International career
- 2012: Mexico U17

= Samantha Arellano =

Mexican footballer (born 1995)

Samantha Arellano Duron (born 21 August 1995) is a Mexican professional footballer who plays as a midfielder.

== Early life ==
Born in Tijuana, Mexico, Arellano attended San Ysidro High School in San Diego, California where she became two-time South Bay League champion from 2009 to 2013. During her time with the Cougars, she became the top scoring soccer player for the women's soccer team, registering 96 goals during her four years of varsity soccer. Arellano was recognized as MVP her sophomore, junior, and senior year by her team and the South Bay League Conference and won All-Conference Academic honors.

Arellano also played for the San Diego United club from 2011 to 2013. During this time, she participated in the 2012 FIFA U-17 Women's World Cup representing Mexico. After her participation, Arellano was offered to be part of the UC Riverside Highlanders women's Soccer team to compete in the NCAA Division I Big West Conference intercollegiate competition.

== College career ==
Arellano began her participation with the UC Riverside Highlanders Women's Soccer team in 2013 where she saw her first action and first start in the team's season-opening 3-2 loss to UNLV. She picked up her first assist against San Jose State University on August 25, 2013. During the Big West Conference, Arellano recorded a goal and an assist in the 3-1 victory over California State University, Northridge, scored the only goal in the 3-1 loss to California Polytechnic State University, and finished second on the team in points, goals and assists.

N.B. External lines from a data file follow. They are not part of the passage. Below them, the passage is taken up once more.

(** [SetCommitIndex], whatever it returns and whichever write fails, keeps
    the entries, the file handle and the registry; the commit index ends
    between its earlier value and the larger of that and the requested
    index, and when it moved it is the index of an entry in memory; only the
    file the log is open on changes, and it only grows. *)
Theorem SetCommitIndex_frame idx l w err l' w' :
SetCommitIndex idx l w = (err, l', w') ->
entries l' = entries l /\ file l' = file l /\ commandTypes l' = commandTypes l /\
commitIndex l <= commitIndex l' /\ commitIndex l' <= N.max (commitIndex l) idx /\
(commitIndex l' = commitIndex l \/ exists e, e ∈ entries l /\ index e = commitIndex l') /\
(forall q, file l <> Some q -> disk w' !! q = disk w !! q) /\
(forall q, default [] (disk w !! q) `prefix_of` default [] (disk w' !! q)).
Proof.
unfold SetCommitIndex. destruct (idx <? commitIndex l).
- intros Hs. simplify_eq.
  do 3 (split; [done|]). split; [lia|]. split; [lia|]. split; [by left|]. by split.
- destruct (commit_loop _ _ _ _ _) as [[err1 ci] w1] eqn:Hl.
  intros Hs. simplify_eq.
  apply commit_loop_frame in Hl as (Hlo & Hhi & Hwho & Hother & Hgrow).
  do 3 (split; [done|]). by do 4 (split; [done|]).
Qed.

(** After a loop that succeeded, no entry is left to write up to the same
    index. *)
Lemma commit_loop_done f idx : forall (es : list (LogEntry Command)) ci w ci' w',
commit_loop f idx es ci w = (None, ci', w') ->
forallb (fun e => negb ((ci' <? index e) && (index e <=? idx))) es = true.
Proof.
induction es as [|e es IH]; intros ci w ci' w' Hl; [done|].
cbn [commit_loop] in Hl. cbn [forallb].
destruct ((ci <? index e) && (index e <=? idx)) eqn:Hin.
- destruct (Encode e (FileWriter f) w) as [[err1|] w1]; [done|].
  pose proof (commit_loop_mono _ _ _ _ _ _ _ _ Hl) as Hm.
  rewrite (IH _ _ _ _ Hl), andb_true_r.
  rewrite (proj2 (N.ltb_ge ci' (index e))) by lia. done.
- pose proof (commit_loop_mono _ _ _ _ _ _ _ _ Hl) as Hm.
  rewrite (IH _ _ _ _ Hl), andb_true_r.
  apply andb_false_iff in Hin as [Hlt%N.ltb_ge | Hle].
  + rewrite (proj2 (N.ltb_ge ci' (index e))) by lia. done.
  + rewrite Hle. by rewrite andb_false_r.
Qed.

Lemma commit_loop_skip f idx : forall (es : list (LogEntry Command)) ci w,
forallb (fun e => negb ((ci <? index e) && (index e <=? idx))) es = true ->
commit_loop f idx es ci w = (None, ci, w).
Proof.
induction es as [|e es IH]; intros ci w Hall; [done|].
cbn [forallb] in Hall. apply andb_prop in Hall as [He%negb_true_iff Hall].
cbn [commit_loop]. rewrite He. by apply IH.
Qed.

(** [SetCommitIndex] is idempotent: after a call that returned no error,
    the same call again returns no error, writes nothing and changes
    nothing. *)
Theorem SetCommitIndex_idempotent idx l w l' w' :
SetCommitIndex idx l w = (None, l', w') ->
SetCommitIndex idx l' w' = (None, l', w').
Proof.
unfold SetCommitIndex. destruct (N.ltb_spec idx (commitIndex l)) as [|Hge]; [done|].
destruct (commit_loop _ _ _ _ _) as [[err1 ci] w1] eqn:Hl.
intros Hs. simplify_eq.
pose proof (commit_loop_frame _ _ _ _ _ _ _ _ Hl) as (_ & Hhi & _).
pose proof (commit_loop_done _ _ _ _ _ _ _ Hl) as Hdone.
cbn [commitIndex entries file set_commitIndex].
rewrite (proj2 (N.ltb_ge idx ci)) by lia.
rewrite commit_loop_skip by done.
by destruct l.
Qed.
(** C4 as stated fails: [datasets["Foo"]] raises [KeyError], and no
    exception of a class named UnknownPatternError. *)
Lemma unknown_name_raises_KeyError :
  dict_getitem (datasets Replay.rng Replay.random Replay.cos Replay.sin) "Foo"
  = Raises (KeyError "Foo")
  /\ ~ raises_class "UnknownPatternError"
        (dict_getitem (datasets Replay.rng Replay.random Replay.cos Replay.sin)
           "Foo").
Proof.
  assert (Hrun : dict_getitem
                   (datasets Replay.rng Replay.random Replay.cos Replay.sin)
                   "Foo" = Raises (KeyError "Foo")) by reflexivity.
  split; [exact Hrun|].
  intros (e & Hraise & Hclass). rewrite Hrun in Hraise.
  inversion Hraise; subst e. discriminate Hclass.
Qed.

(** [spiral(10)]: the first point of curve 0 has parameter
    [10.0 * (5 / 5) = 10.0], whatever [cos] and [sin] are. *)
Example spiral_10_first_point :
  forall (cos sin : float -> float),
  exists rest,
    spiral Replay.rng cos sin 10 []
    = (Returns
         (mkGraph 10
            ((10.0 * cos 10.0 / 20.0 + 0.5,
              10.0 * sin 10.0 / 20.0 + 0.5)%float :: rest)
            [0; 0; 0; 0; 0; 1; 1; 1; 1; 1]), []).
Proof. intros cos sin. eexists. vm_compute. reflexivity. Qed.

(** ** What a call to [make_pts] draws *)

Lemma draws_length {rng : Type} (random : rng -> float * rng) (k : nat) :
  forall s : rng, length (fst (draws random k s)) = k.
Proof.
  induction k as [|k IH]; intros s; cbn [draws]; [reflexivity|].
  destruct (random s) as [v s1]. specialize (IH s1).
  destruct (draws random k s1) as [vs s2]. cbn in *. now rewrite IH.
Qed.

Lemma draws_add {rng : Type} (random : rng -> float * rng) (j k : nat) :
  forall s : rng,
    draws random (j + k) s
    = (fst (draws random j s)
         ++ fst (draws random k (snd (draws random j s))),
       snd (draws random k (snd (draws random j s)))).
Proof.
  induction j as [|j IH]; intros s; cbn [draws Nat.add].
  - cbn. now destruct (draws random k s).
  - destruct (random s) as [v s1]. rewrite (IH s1).
    destruct (draws random j s1) as [vs s2]. reflexivity.
Qed.

Lemma pair_up_app (us vs : list float) :
  Nat.Even (length us) -> pair_up (us ++ vs) = pair_up us ++ pair_up vs.
Proof.
  intros [h Hh]. revert us Hh.
  induction h as [|h IH]; intros us Hh.
  - destruct us; [reflexivity | cbn in Hh; lia].
  - destruct us as [|a [|b us]]; cbn in Hh; try lia.
    cbn. f_equal. apply IH. lia.
Qed.
(** * Temporal Fusion Transformer: a shallow embedding of [tft_model.py]

    The development follows the layout of the Python module: the exceptions
    and the tensor operations of the runtime the module calls, the layers of
    [torch.nn] it instantiates, then the functions and classes of the module
    itself in source order, and finally the properties of the specification.

    Tensors are logical arrays: a shape and the elements in row-major order.
    Memory layout (strides, contiguity) is not represented, so
    [contiguous] is the identity and [view] reinterprets the row-major
    sequence, which is what it does on the contiguous tensors the module
    builds.  Floating-point numbers are idealised: the scalar type is a
    parameter carrying exact arithmetic, instantiated with the rationals to
    run examples and with the reals where [exp] and [sqrt] are needed.
    Layers are taken in inference mode: dropout is the identity and batch
    normalisation uses its running statistics. *)

From Stdlib Require Import List ZArith Arith Bool Lia QArith Qround Reals Lra.
Import ListNotations.

Close Scope R_scope.
Close Scope Q_scope.
Set Implicit Arguments.

(* ================================================================== *)
(** * Python exceptions and the error monad *)
(* ================================================================== *)

Module Py.

Inductive exn : Type :=
| ValueError
| TypeError
| IndexError
| RuntimeError
| AttributeError.

Inductive result (X : Type) : Type :=
| Ok (x : X)
| Raise (e : exn).
(** The invariant of every state reachable from [init busy0 threads]. *)
Record inv (busy0 : bool) (s : state) : Prop := mkInv {
  inv_holder : forall t, buildLock s = Some t ->
      exists p, pool s !! t = Some p /\ holds p = true;
  inv_excl : forall t p, pool s !! t = Some p -> holds p = true -> buildLock s = Some t;
  inv_at_set : forall t, pool s !! t = Some AcqSet -> isBusy s = false;
  inv_rejected : forall t c m, pool s !! t = Some (AcqRejected c m) ->
      c = StatusServiceUnavailable /\ m = busyMessage;
  inv_busy : isBusy s = true -> busy0 = true \/ (0 < count has_set (pool s))%nat;
  inv_lost : (0 < count lost (pool s))%nat ->
      busy0 = true \/ (0 < count has_set (pool s))%nat;
  inv_count : (count has_set (pool s) + Nat.b2n (negb (isBusy s))
               <= count cleared (pool s) + Nat.b2n (negb busy0))%nat
}.

End Lease.

(* ===================================================================== *)
(** * Sequential model of the handlers                                    *)
(* ===================================================================== *)

Module Vddk.

(** ** Package constants and variables (vddk.go:24-38) *)

(** time.Duration counts nanoseconds. *)
Definition Second : Z := 1000000000.

Definition defaultNamespaceFile : string :=
  "/var/run/secrets/kubernetes.io/serviceaccount/namespace".
Definition uploadDirPerm : Z := 384. (* 0600 *)
Definition buildConfigName : string := "vddk".
Definition registryImageTag : string := "vddk:latest".
Definition vddkTarFileName : string := "vddk.tar.gz".
Definition uploadDir : string := "/tmp/uploads".
Definition waitForDownload : Z := 15 * Second.

(** filepath.Join on two clean, non-empty elements. *)
Definition filepath_Join (dir name : string) : string := dir +:+ "/" +:+ name.

(** ** The process and its surroundings *)

(** [files] holds the regular files by path, [dirs] the directories that
    exist, [sleepers] the wake-up instants of the goroutines that
    [resetBusyAfter] has started and that are still in time.Sleep,
    [builds] the builds the API server has instantiated, as
    (namespace, build config name).  A path is looked up in [files]
    first and in [dirs] next; whether a call that changes the file system
    fails is for the oracles of [Env] to say. *)
Record World : Type := mkWorld {
  isBusy : bool;
  buildLock : bool;
  now : Z;
  sleepers : list Z;
  files : gmap string (list byte);
  dirs : gset string;
  builds : list (string * string)
}.

Definition with_isBusy (b : bool) (w : World) : World :=
  mkWorld b (buildLock w) (now w) (sleepers w) (files w) (dirs w) (builds w).
Definition with_buildLock (l : bool) (w : World) : World :=
  mkWorld (isBusy w) l (now w) (sleepers w) (files w) (dirs w) (builds w).
Definition with_now (t : Z) (w : World) : World :=
  mkWorld (isBusy w) (buildLock w) t (sleepers w) (files w) (dirs w) (builds w).
Definition with_sleepers (l : list Z) (w : World) : World :=
  mkWorld (isBusy w) (buildLock w) (now w) l (files w) (dirs w) (builds w).
Definition with_files (f : gmap string (list byte)) (w : World) : World :=
  mkWorld (isBusy w) (buildLock w) (now w) (sleepers w) f (dirs w) (builds w).
Definition with_dirs (d : gset string) (w : World) : World :=
  mkWorld (isBusy w) (buildLock w) (now w) (sleepers w) (files w) d (builds w).
Definition with_builds (b : list (string * string)) (w : World) : World :=
  mkWorld (isBusy w) (buildLock w) (now w) (sleepers w) (files w) (dirs w) b.

(** gin.H is map[string]any; the values the handlers store are strings and
    one nested map of strings. *)
Inductive JValue : Type :=
| JStr (s : string)
| JObj (m : gmap string string).

Inductive Body : Type :=
| JSONBody (h : gmap string JValue)
| FileBody (content : list byte)
| TextBody (text : string).

Record Response : Type := mkResponse { code : Z; body : Body }.

(** The response side of a gin.Context: the status set by ctx.Status, the
    error handed to base.SetForkliftError, the headers set by ctx.Header,
    and every response written by ctx.JSON or ctx.File, oldest first. *)
Record Ctx : Type := mkCtx {
  status : option Z;
  forkliftError : option (option string);
  headers : list (string * string);
  sent : list Response
}.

The Big West named her to the All-Conference Honorable Mention Team, while College Sports Madness named her to the All-Conference, Second Team. During her sophomore year, College Sports Madness named her to the Big West Preseason All-Conference First Team, scored in the Highlanders' first two matches of the season—a 3-0 victory over Grand Canyon University and a 4-2 win over Northern Arizona University—and was named to the Big West All-Academic Team. In Arellano's third season, she recorded the first multi-goal match of her collegiate career in a 2-0 victory at the University of South Dakota and was named to the Big West All-Academic Team. Arellano finished her college career in 2016 with two assists in the 3-0 victory against the University of Houston. By June 2017, she completed a Bachelor of Arts (B.A.) in psychology, from the University of California, Riverside.

== Club career ==
The Liga MX Femenil began its foundation in 2017 and Arellano was one of the many players who pioneered in the league. She debuted with Club Tijuana in July 2017 against Club America in Mexico City, playing the full 90 minutes.

Arellano participated in three tournaments with the team from 2017 to 2018 registering four goals after her third season. She scored her first professional career goal against C.F Pachuca September 30, 2017 at Estadio Caliente.

After her third tournament with Tijuana, Arellano signed with América for the 2019 season and was part of the team from January 2019 to June 2020. Arellano came back to Tijuana in 2020.